[Opening PROVIDED ENTRIES section]

(** The last frame announces a byte that the packet does not have. *)
Definition ragged_packet : Packet :=
  let p := example_packet example_stream in mkPacket (p_header p) (p_data p) (p_dataSize p - 1).


Example ragged_packet_frames : parse_frames (payload ragged_packet) = take 2 example_stream.
Proof. vm_compute. reflexivity. Qed.

(** One round of the unreliable loop at an encoded frame. *)
Lemma unreliable_loop_frame {S} (processor : Frame → M S unit) fuel pre f post end_ s :
  frame_wf f → length (pre ++ encode_Frame f ++ post) = Z.to_nat MAX_PACKET_SIZE →
  Z.of_nat (length pre) < end_ →
  unreliable_onReceive_loop processor (Datatypes.S fuel) (pre ++ encode_Frame f ++ post)
    (Z.of_nat (length pre)) end_ s =
  (processor f;; unreliable_onReceive_loop processor fuel (pre ++ encode_Frame f ++ post)
    (Z.of_nat (length (pre ++ encode_Frame f))) end_) s.
Proof.
  intros [Hh Hd] Hlen He. destruct (read_encoded_Frame f post Hh) as (E1&E2&E3).
  rewrite !length_app, encode_Frame_length in Hlen.
  cbn [unreliable_onReceive_loop]. rewrite (proj2 (Z.ltb_lt _ _)) by done.
  rewrite Nat2Z.id, drop_app_length, E1, <-Hd. unfold sizeof_FrameHeader.
  rewrite !(proj2 (Z.ltb_ge _ _)) by (unfold MAX_PACKET_SIZE in *; lia).
  replace (Z.to_nat (Z.of_nat (length pre) + 5)) with (length pre + 5)%nat by lia.
  unfold slice. rewrite <-drop_drop, drop_app_length. unfold slice in E2. rewrite Nat2Z.id, E2.
  rewrite length_app, encode_Frame_length.
  replace (Z.of_nat (length pre) + 5 + Z.of_nat (length (f_data f)))
    with (Z.of_nat (length pre + (5 + length (f_data f)))) by lia.
  by destruct f.
Qed.

Lemma unreliable_loop_frames {S} (processor : Frame → M S unit) fs fuel pre post s :
  Forall frame_wf fs → length (pre ++ encode_Frames fs ++ post) = Z.to_nat MAX_PACKET_SIZE →
  (length (encode_Frames fs) < fuel)%nat →
  unreliable_onReceive_loop processor fuel (pre ++ encode_Frames fs ++ post)
    (Z.of_nat (length pre)) (Z.of_nat (length (pre ++ encode_Frames fs))) s = mapM_ processor fs s.
Proof.
  intros Hwf. revert fuel pre s. induction Hwf as [|f fs Hf Hwf IH]; intros fuel pre s Hlen Hfuel.
  { destruct fuel as [|fuel]; [lia|]. cbn [unreliable_onReceive_loop].
    change (encode_Frames []) with (@nil byte). rewrite app_nil_r.
    by rewrite (proj2 (Z.ltb_ge _ _)) by lia. }
  destruct fuel as [|fuel]; [lia|].
  change (encode_Frames (f :: fs)) with (encode_Frame f ++ encode_Frames fs) in *.
  rewrite <-app_assoc in *. rewrite length_app, encode_Frame_length in Hfuel.
  rewrite unreliable_loop_frame; [|done|done|rewrite !length_app, encode_Frame_length; lia].
  rewrite !app_assoc in *. rewrite <-app_assoc in *. cbn [mapM_]. unfold mbind, M_bind.
  destruct (processor f s) as [[[] s']|]; [|done]. apply IH; [done|lia].
Qed.

Lemma unreliable_onReceive_encoded {S} (processor : Frame → M S unit) packet fs s :
  packet_wf packet → Forall frame_wf fs → payload packet = encode_Frames fs →
  unreliable_onReceive processor packet s = mapM_ processor fs s.
Proof.
  intros Hp Hwf Hpay. unfold unreliable_onReceive.
  pose proof (payload_length packet Hp) as Hl. destruct Hp as [Hlen Hs]. rewrite Hpay in Hl.
  pose proof (take_drop (Z.to_nat (p_dataSize packet)) (p_data packet)) as Hd.
  unfold payload in Hpay. rewrite Hpay in Hd. set (post := drop _ _) in Hd.
  assert (p_dataSize packet = Z.of_nat (length (encode_Frames fs))) as -> by lia.
  rewrite <-Hd, Nat2Z.id. rewrite <-Hd in Hlen.
  apply (unreliable_loop_frames processor fs _ []); [done|done|lia].
Qed.

(** The unreliable queue, in contrast, does no bounds checks. On the packets a peer's queue
    builds it hands over every frame once, in packet order; but there are packets (here five
    bytes of data whose header announces 65535 more) on which it leaves the packet's array. *)
Lemma unreliable_onReceive_frames {S} (processor : Frame → M S unit) (packet : Packet) fs s :
  (packet_wf packet → Forall frame_wf fs → payload packet = encode_Frames fs →
   unreliable_onReceive processor packet s = mapM_ processor fs s) ∧
  ∃ bad, packet_wf bad ∧ unreliable_onReceive processor bad s = None.
Proof.
  split.
  - apply unreliable_onReceive_encoded.
  - exists (mkPacket (p_header new_Packet)
      (encode_FrameHeader (mkFrameHeader 0 DATA 65535) ++ replicate 1495 Byte.x00) 5).
    split; [|done]. split; [done|]. unfold MAX_PACKET_SIZE. simpl. lia.
Qed.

[Closing PROVIDED ENTRIES section]

EXERCISE DIRECTIONS. Give the exact lines, and only those, from the line containing "by destruct f." through the line containing "by rewrite (proj2" in the entries above.

ANSWER FOR THE TASK.
  by destruct f.
Qed.

Lemma unreliable_loop_frames {S} (processor : Frame → M S unit) fs fuel pre post s :
  Forall frame_wf fs → length (pre ++ encode_Frames fs ++ post) = Z.to_nat MAX_PACKET_SIZE →
  (length (encode_Frames fs) < fuel)%nat →
  unreliable_onReceive_loop processor fuel (pre ++ encode_Frames fs ++ post)
    (Z.of_nat (length pre)) (Z.of_nat (length (pre ++ encode_Frames fs))) s = mapM_ processor fs s.
Proof.
  intros Hwf. revert fuel pre s. induction Hwf as [|f fs Hf Hwf IH]; intros fuel pre s Hlen Hfuel.
  { destruct fuel as [|fuel]; [lia|]. cbn [unreliable_onReceive_loop].
    change (encode_Frames []) with (@nil byte). rewrite app_nil_r.
    by rewrite (proj2 (Z.ltb_ge _ _)) by lia. }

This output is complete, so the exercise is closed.